The discovery could lead to novel means to alleviate chronic pain, researchers said.
The researchers were inspired by previous work on memory conducted some fifteen years ago. These studies had revealed that when a memory is reactivated during recall, its neurochemical encoding is temporarily unlocked.
Simultaneous administration of a drug that blocks neurochemical reconsolidation of the memory results in its erasure.
The investigators wanted to see whether a similar mechanism was at play during neurochemical encoding of pain sensitisation.
They injected capsaicin in the foot of mice. Capsaicin, the pungent chemical in chili pepper, triggers a burning sensation.
The procedure, which causes no physical damage, triggers pain hypersensitivity through a process of protein synthesis in the spinal cord.

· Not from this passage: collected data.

(* ===== verification/QrScan.v ===== *)
(** * The QR scanner and the service worker

    qr.js [startQrScanner] as a state machine: the camera promise settles once,
    animation frames run [tick], and [stop] may be called at any time.  The
    overlay of app.js (lines 584-608) wraps its callbacks.  sw.js turns a push
    message into a notification, and a click on it into a page. *)

From S2P Require Import Prelude Digits JsString JsInt Bytes Crypto Base58 Bech32 Address Tx JsNum Json.

Open Scope Z_scope.
Open Scope list_scope.

(** ** The scanner *)

(** The promise of [getUserMedia]. *)
Inductive camera : Type := Waiting | Granted | Refused.

(** The variables of [startQrScanner], the promise, whether a frame is requested
    and the tracks of the stream run, and the calls of the two callbacks. *)
Record scanner : Type := {
  promise : camera;
  stream : bool;
  stopped : bool;
  frame_requested : bool;
  tracks_live : bool;
  results : list string;
  errors : nat
}.

Definition startQrScanner : scanner := {|
  promise := Waiting; stream := false; stopped := false; frame_requested := false; tracks_live := false;
  results := []; errors := 0
|}.

Definition stop (s : scanner) : scanner := {|
  promise := promise s; stream := stream s; stopped := true; frame_requested := false;
  tracks_live := if stream s then false else tracks_live s; results := results s; errors := errors s
|}.

(** The callback of [then]: the stream arrives with its tracks running. *)
Definition camera_granted (s : scanner) : scanner :=
  if stopped s then {|
    promise := Granted; stream := stream s; stopped := stopped s; frame_requested := frame_requested s;
    tracks_live := false; results := results s; errors := errors s |}
  else {|
    promise := Granted; stream := true; stopped := stopped s; frame_requested := true;
    tracks_live := true; results := results s; errors := errors s |}.
(** The callback of [catch]. *)
Definition camera_refused (s : scanner) : scanner := {|
  promise := Refused; stream := stream s; stopped := stopped s; frame_requested := frame_requested s;
  tracks_live := tracks_live s; results := results s; errors := S (errors s)
|}.

Definition add_result (text : string) (s : scanner) : scanner := {|
  promise := promise s; stream := stream s; stopped := stopped s; frame_requested := frame_requested s;
  tracks_live := tracks_live s; results := results s ++ [text]; errors := errors s
|}.
(** One frame: [code] is what [jsQR] finds in it, if the video has data. *)
Definition tick (code : option string) (s : scanner) : scanner :=
  if stopped s then {|
    promise := promise s; stream := stream s; stopped := stopped s; frame_requested := false;
    tracks_live := tracks_live s; results := results s; errors := errors s |}
  else match code with
       | Some text => if String.eqb text "" then s else add_result text (stop s)
       | None => s
       end.

Inductive scan_event : Type :=
  | CameraGranted | CameraRefused | Frame (code : option string) | Stop.

(** A promise settles once; a frame runs when it was requested. *)
Inductive scan_step : scanner -> scan_event -> scanner -> Prop :=
  | step_granted s : promise s = Waiting -> scan_step s CameraGranted (camera_granted s)
  | step_refused s : promise s = Waiting -> scan_step s CameraRefused (camera_refused s)
  | step_frame s code : frame_requested s = true -> scan_step s (Frame code) (tick code s)
  | step_stop s : scan_step s Stop (stop s).

Inductive scan_run : list scan_event -> scanner -> Prop :=
  | run_start : scan_run [] startQrScanner
  | run_step es s e s' : scan_run es s -> scan_step s e s' -> scan_run (es ++ [e]) s'.

(** ** What every run keeps *)

Record scan_ok (s : scanner) : Prop := {
  ok_calls : (length (results s) + errors s <= 1)%nat;
  ok_result_stops : results s <> [] -> stopped s = true;
  ok_refused : promise s <> Refused -> errors s = 0%nat;
  ok_waiting : promise s = Waiting -> stream s = false /\ results s = [] /\ frame_requested s = false;
  ok_refused_idle : promise s = Refused -> frame_requested s = false /\ results s = [];
  ok_tracks : tracks_live s = true -> stream s = true /\ stopped s = false /\ promise s = Granted;
  ok_frame : frame_requested s = true -> stopped s = false /\ stream s = true /\ promise s = Granted;
  ok_scanning : promise s = Granted -> stopped s = false -> frame_requested s = true
}.

Lemma scan_ok_start : scan_ok startQrScanner.
Proof. split; cbn; try done; lia. Qed.

Lemma scan_ok_stop s : scan_ok s -> scan_ok (stop s).
Proof.
  intros [H1 H2 H3 H4 H5 H6 H7 H8]. split; cbn; try done; try tauto.
  destruct (stream s) eqn:E; [done|]. intros Ht. destruct (H6 Ht) as (? & _). congruence.
Qed.

Lemma scan_ok_step s e s' : scan_step s e s' -> scan_ok s -> scan_ok s'.
Proof.
  intros Hstep [H1 H2 H3 H4 H5 H6 H7 H8]. inversion Hstep; subst.
  - destruct (H4 H) as (Hs & Hr & Hf). assert (errors s = 0%nat) as He by (apply H3; by rewrite H).
    unfold camera_granted. destruct (stopped s) eqn:E; split; cbn; rewrite ?Hr, ?He; try done; try tauto; try lia; congruence.
  - destruct (H4 H) as (Hs & Hr & Hf). assert (errors s = 0%nat) as He by (apply H3; by rewrite H).
    split; cbn; rewrite ?Hr, ?He; try done; try tauto; try lia.
    all: intros Ht; first [destruct (H6 Ht) as (? & _)|destruct (H7 Ht) as (_ & ? & _)]; congruence.
  - destruct (H7 H) as (Hn & Hs & Hp). unfold tick. rewrite Hn.
    destruct code as [t|]; [|done]. destruct (String.eqb t ""); [done|].
    assert (results s = []) as Hr by (destruct (results s) eqn:E; [done|]; rewrite H2 in Hn; done).
    assert (errors s = 0%nat) as He by (apply H3; by rewrite Hp).
    split; cbn; rewrite ?Hr, ?He, ?Hs; try done; try lia; congruence.
  - by apply scan_ok_stop.
Qed.

Lemma scan_run_ok es s : scan_run es s -> scan_ok s.
Proof. induction 1; [apply scan_ok_start|by eapply scan_ok_step]. Qed.

(** in every run of the scanner at most one callback is called, and at most
    once; after [stop], whether called from outside or by a result, no frame
    runs, no result comes, and the camera's tracks are off even when the
    permission is granted only afterwards. *)
Theorem scanner_calls_back_once es s : scan_run es s ->
  (length (results s) + errors s <= 1)%nat /\ (results s <> [] -> stopped s = true) /\
  (stopped s = true -> tracks_live s = false /\ frame_requested s = false) /\
  (stopped s = true -> forall e s', scan_step s e s' -> results s' = results s /\ tracks_live s' = false).
Proof.
  intros Hrun. pose proof (scan_run_ok _ _ Hrun) as Hok. destruct Hok as [H1 H2 H3 H4 H5 H6 H7 H8].
  split; [done|]. split; [done|].
  assert (stopped s = true -> tracks_live s = false) as Htl.
  { intros Hs. destruct (tracks_live s) eqn:E; [|done]. destruct (H6 eq_refl) as (_ & ? & _). congruence. }
  assert (stopped s = true -> frame_requested s = false) as Hfr.
  { intros Hs. destruct (frame_requested s) eqn:E; [|done]. destruct (H7 eq_refl) as (? & _). congruence. }
  split; [auto|]. intros Hs e s' Hstep. specialize (Htl Hs). inversion Hstep; subst.
  - unfold camera_granted. by rewrite Hs.
  - done.
  - unfold tick. by rewrite Hs.
  - cbn. by rewrite Htl; destruct (stream s).
Qed.

Lemma scanner_calls_back_once_witness :
  let s := camera_granted (stop startQrScanner) in
  (length (results s) + errors s <= 1)%nat /\ (results s <> [] -> stopped s = true) /\
  (stopped s = true -> tracks_live s = false /\ frame_requested s = false) /\
  (stopped s = true -> forall e s', scan_step s e s' -> results s' = results s /\ tracks_live s' = false).
Proof.
  apply (scanner_calls_back_once [Stop; CameraGranted]).
  apply (run_step [Stop] (stop startQrScanner) CameraGranted); [|by apply step_granted].
  apply (run_step [] startQrScanner Stop); [apply run_start|apply step_stop].
Defined.

(** ** Progress *)

(** The first code found. *)
Fixpoint first_code (frames : list (option string)) : option string :=
  match frames with
  | [] => None
  | Some text :: frames => if String.eqb text "" then first_code frames else Some text
  | None :: frames => first_code frames
  end.

(** The animation frames that follow, each run if it was requested. *)
Definition scan_frames (frames : list (option string)) (s : scanner) : scanner :=
  foldl (fun s code => if frame_requested s then tick code s else s) s frames.

Lemma scan_frames_idle frames s : frame_requested s = false -> scan_frames frames s = s.
Proof. intros Hs. induction frames as [|code frames IH]; [done|]. cbn. by rewrite Hs. Qed.

Lemma tick_blank code s : stopped s = false -> String.eqb (default "" code) "" = true -> tick code s = s.
Proof. intros Hs E. unfold tick. rewrite Hs. destruct code as [t|]; [|done]. cbn in E. by rewrite E. Qed.

(** C32: a scanner whose camera was granted and that was not stopped delivers the
    first code in the frames that follow, exactly once, then stops and switches
    the camera off; while there is none it keeps requesting frames. *)
Theorem scanner_delivers es s frames :
  scan_run es s -> promise s = Granted -> stopped s = false ->
  let s' := scan_frames frames s in
  match first_code frames with
  | Some text => results s' = [text] /\ errors s' = 0%nat /\ stopped s' = true /\ tracks_live s' = false
  | None => results s' = [] /\ frame_requested s' = true
  end.
Proof.
  intros Hrun Hp Hs. pose proof (scan_run_ok _ _ Hrun) as [H1 H2 H3 H4 H5 H6 H7 H8].
  assert (results s = []) as Hr by (destruct (results s); [done|]; rewrite H2 in Hs; done).
  assert (errors s = 0%nat) as He by (apply H3; by rewrite Hp).
  pose proof (H8 Hp Hs) as Hf. destruct (H7 Hf) as (_ & Hst & _). clear - Hs Hr He Hf Hst.
  induction frames as [|code frames IH]; [done|].
  assert (scan_frames (code :: frames) s = scan_frames frames (tick code s)) as -> by (unfold scan_frames; cbn [foldl]; by rewrite Hf).
  destruct (String.eqb (default "" code) "") eqn:E.
  - rewrite tick_blank by done. destruct code as [t|]; cbn in E; cbn [first_code]; rewrite ?E; exact IH.
  - destruct code as [t|]; [|done]. cbn in E. cbn [first_code]. rewrite E. unfold tick. rewrite Hs, E.
    rewrite scan_frames_idle by done. cbn. by rewrite Hr, Hst.
Qed.

Lemma scanner_delivers_witness :
  let s' := scan_frames [None; Some ""; Some "firstislamiccoin:F"; Some "x"] (camera_granted startQrScanner) in
  results s' = ["firstislamiccoin:F"] /\ errors s' = 0%nat /\ stopped s' = true /\ tracks_live s' = false.
Proof.
  apply (scanner_delivers [CameraGranted] (camera_granted startQrScanner) [None; Some ""; Some "firstislamiccoin:F"; Some "x"]);
    [|done|done].
  apply (run_step [] startQrScanner CameraGranted); [apply run_start|by apply step_granted].
Defined.

(** ** The overlay *)

(** The elements of the overlay and [state.qrScanHandle]; the text the page's
    callback received last. *)
Record overlay : Type := {
  ov_display : string;
  ov_error : string;
  ov_handle : option scanner;
  ov_received : list string
}.

Definition openQrScanner (o : overlay) : overlay := {|
  ov_display := "flex"; ov_error := ""; ov_handle := Some startQrScanner; ov_received := ov_received o
|}.
Definition closeQrScan (o : overlay) : overlay := {|
  ov_display := "none"; ov_error := ov_error o; ov_handle := None; ov_received := ov_received o
|}.
(** The callbacks passed to the scanner, on what [s'] called beyond [s]. *)
Definition overlay_callbacks (s s' : scanner) (o : overlay) : overlay :=
  match drop (length (results s)) (results s') with
  | text :: _ => closeQrScan {| ov_display := ov_display o; ov_error := ov_error o; ov_handle := Some s';
                                ov_received := ov_received o ++ [text] |}
  | [] => {| ov_display := ov_display o;
             ov_error := if (errors s <? errors s')%nat then
                           "Could not access the camera. Check that this site has camera permission in your browser settings."
                         else ov_error o;
             ov_handle := Some s'; ov_received := ov_received o |}
  end.

(** ** The service worker *)

Definition DEFAULT_TITLE : string := "FirstIslamicCoin Wallet".

(** A notification: its title, its text and the page it opens. *)
Record notification : Type := { n_title : string; n_body : string; n_url : js }.

(** [v || d] *)
Definition or_value (v : js) (d : string) : js := if truthy v then v else JStr d.

(** The [push] listener; [data] is the text of [event.data], if there is any. *)
Definition push_event (data : option string) : res notification :=
  let payload := match data with
                 | Some text => match JSON_parse text with
                                | Ok v => v
                                | Throw _ => JObj [("title", JStr DEFAULT_TITLE); ("body", JStr text)]
                                end
                 | None => JObj [("title", JStr DEFAULT_TITLE); ("body", JStr "")]
                 end in
  title ← get payload "title";
  body ← get payload "body";
  url ← get payload "url";
  Ok {| n_title := js_toString (or_value title DEFAULT_TITLE); n_body := js_toString (or_value body "");
        n_url := or_value url "/" |}.

(** The [notificationclick] listener: the page opened. *)
Definition notificationclick (n : notification) : string := js_toString (or_value (n_url n) "/").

After capsaicin injections, the mechanical pressure at which mice would flinch was about a third of that in the normal situation.
Three hours later, the researchers administered a second dose of capsaicin and, at the same time, a drug that blocks protein synthesis.

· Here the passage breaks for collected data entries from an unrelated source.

(* ===== verification/Explorer.v ===== *)
(** * The block explorer's page

    firstislamiccoin-explorer/app.js.  Every page sends its requests, shows a
    loading notice, and is drawn when the replies are in; several can be under
    way at once, so the page is a transition system: an event is a navigation,
    a search, a tick of a timer, or the replies of one of the loads under way.
    The replies are those of [fetch_reply].  The characters of the pages
    outside code units below 256 are written as their UTF-8 bytes. *)

From S2P Require Import Prelude Digits JsString JsInt Bytes Crypto Base58 Bech32 Address Tx Message JsNum JsNumFacts JsNumText Amount Texts Json JsonFacts Keys World Gateway Storage Wallet SendScreen AddressBook JsFormat.

Open Scope Z_scope.
Open Scope list_scope.

Module Explorer.

(** ** Texts *)

Definition ellipsis : string := str [chr 226; chr 128; chr 166].

(** [formatFic] of a [BigInt]. *)
Definition format_fils (s : Z) : string :=
  let neg := s <? 0 in
  let abs := if neg then - s else s in
  let whole := Z.quot abs COIN in
  let frac := padStart 8 "0" (toString (Z.rem abs COIN)) in
  (if neg then "-" else "") +:+ locale_BigInt whole +:+ "." +:+ frac.
Definition formatFic (fils : js) : res string := s ← to_BigInt fils; Ok (format_fils s).

Definition formatTime (unixSeconds : js) : res string :=
  if negb (truthy unixSeconds) then Ok "-" else
  text ← toISOString (mul (to_Number unixSeconds) (of_Z 1000));
  Ok (replace ".000Z" " UTC" (replace "T" " " text)).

The hypersensitivity then vanished rapidly. Within less than 2 hours, the pressure tolerated by the mice was back to 70 per cent of normal.
"When the protein synthesis inhibitor is administered alone, the hypersensitivity remains. The second injection of capsaicin is necessary to render the sensitivity to pain unstable and be able to interfere with its neurochemical reconsolidation," said Yves De Koninck from Universite Laval in Canada.
The study was published in the journal Nature Neuroscience.